Washington, D.C.  20549


                                    FORM 8-K

                                 CURRENT REPORT

                       Pursuant to Section 13 or 15(d) of
                       The Securities Exchange Act of 1934


                Date of Report (Date of earliest event reported):
                                February 4, 2003

                         United States Steel Corporation
             (Exact name of registrant as specified in its charter)

       Delaware                1-16811               25-1897152
   ---------------     ----------------------    -------------------
   (State or other        (Commission File          (IRS Employer
   jurisdiction of             Number)           Identification No.)

      600 Grant Street, Pittsburgh, PA              15219-2800
     ----------------------------------             ----------
      (Address of principal executive               (Zip Code)

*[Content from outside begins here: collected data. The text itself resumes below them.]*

Lemma header_phase st r r1 h hr res :
  fr_ok st ->
  read_full r (header st) (header_read st) = (r1, h, hr, res) ->
  fr_ok (FrameReader (max_body_bytes st) h hr (body st) (body_read st)) /\
  (live r -> live r1) /\ (length r1 <= length r)%nat /\
  (forall e, e ∈ r1 -> (exists k, e = Fault k) -> e ∈ r) /\
  take hr h ++ take (body_read st) (body st) ++ stream r1 = pending st ++ stream r /\
  (hr <> HEADER_LEN -> body st = [] /\ body_read st = 0%nat) /\
  match res with
  | Ok _ => hr = HEADER_LEN \/ (live r -> r1 = [])
  | Err k => k <> Interrupted /\ Fault k ∈ r /\ (length r1 < length r)%nat
  end.
Proof.
  intros Hok Hrun. pose proof Hok as (Hh4 & Hhr & Hmax & Hbody).
  destruct (decide (header_read st = HEADER_LEN)) as [Hfull|Hpart].
  - rewrite read_full_eq, Hh4, Hfull in Hrun by lia. simpl in Hrun.
    simplify_eq. destruct st as [mx h hr b br]; simpl in *; subst hr.
    split_and!; auto; [|done]. unfold pending; simpl. by rewrite <- app_assoc.
  - apply read_full_spec in Hrun; [|lia].
    destruct Hrun as (Hlh & Hhr' & Hcons & Hlen1 & Hlive1 & Hf1 & Hres1).
    destruct (fr_ok_header_partial st Hok Hpart) as [Hb Hbr].
    rewrite Hh4 in *. unfold pending. rewrite Hb, Hbr in *. simpl.
    split_and!; auto.
    + unfold fr_ok; simpl. split_and!; auto; try lia; by rewrite <- Hb.
    + by rewrite app_nil_r.
    + destruct res; [done|]. by destruct Hres1 as (? & ? & ? & _).
Qed.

                                 (412) 433-1121
                         (Registrant's telephone number,
                              including area code)

Item 5. Other Events

On February 4, 2003, United States Steel Corporation executed and delivered an
underwriting agreement with J.P. Morgan Securities Inc. on behalf of itself and
as representative of the other underwriters relating to the sale of 5,000,000
shares of 7.00% Series B Mandatory Convertible Preferred Shares in an
underwritten public offering. The stock will be sold to the public at a price of
$50.00 per share and United States Steel Corporation has agreed to an
underwriting discount of $1.50 per share with net proceeds to United States
Steel Corporation of $48.50 per share. United States Steel Corporation has
granted the underwriters a customary over allotment option to purchase up to
750,000 shares on the same terms and conditions. United States Steel Corporation
is filing this Report on Form 8-K for the purpose of incorporating this
underwriting agreement into its Registration Statements on Form S-3
(Registration Statement No. 333-84200 and Registration Statement No. 333-
99273). Attached is a copy of the underwriting agreement and of the press
release announcing the pricing.

Item 7. Financial Statements and Exhibits

     (c)  Exhibits

          1    Underwriting Agreement dated February 4, 2003

       99.1    Press Release - "U. S. Steel Prices $250 Million Mandatory
               Convertible Preferred Shares"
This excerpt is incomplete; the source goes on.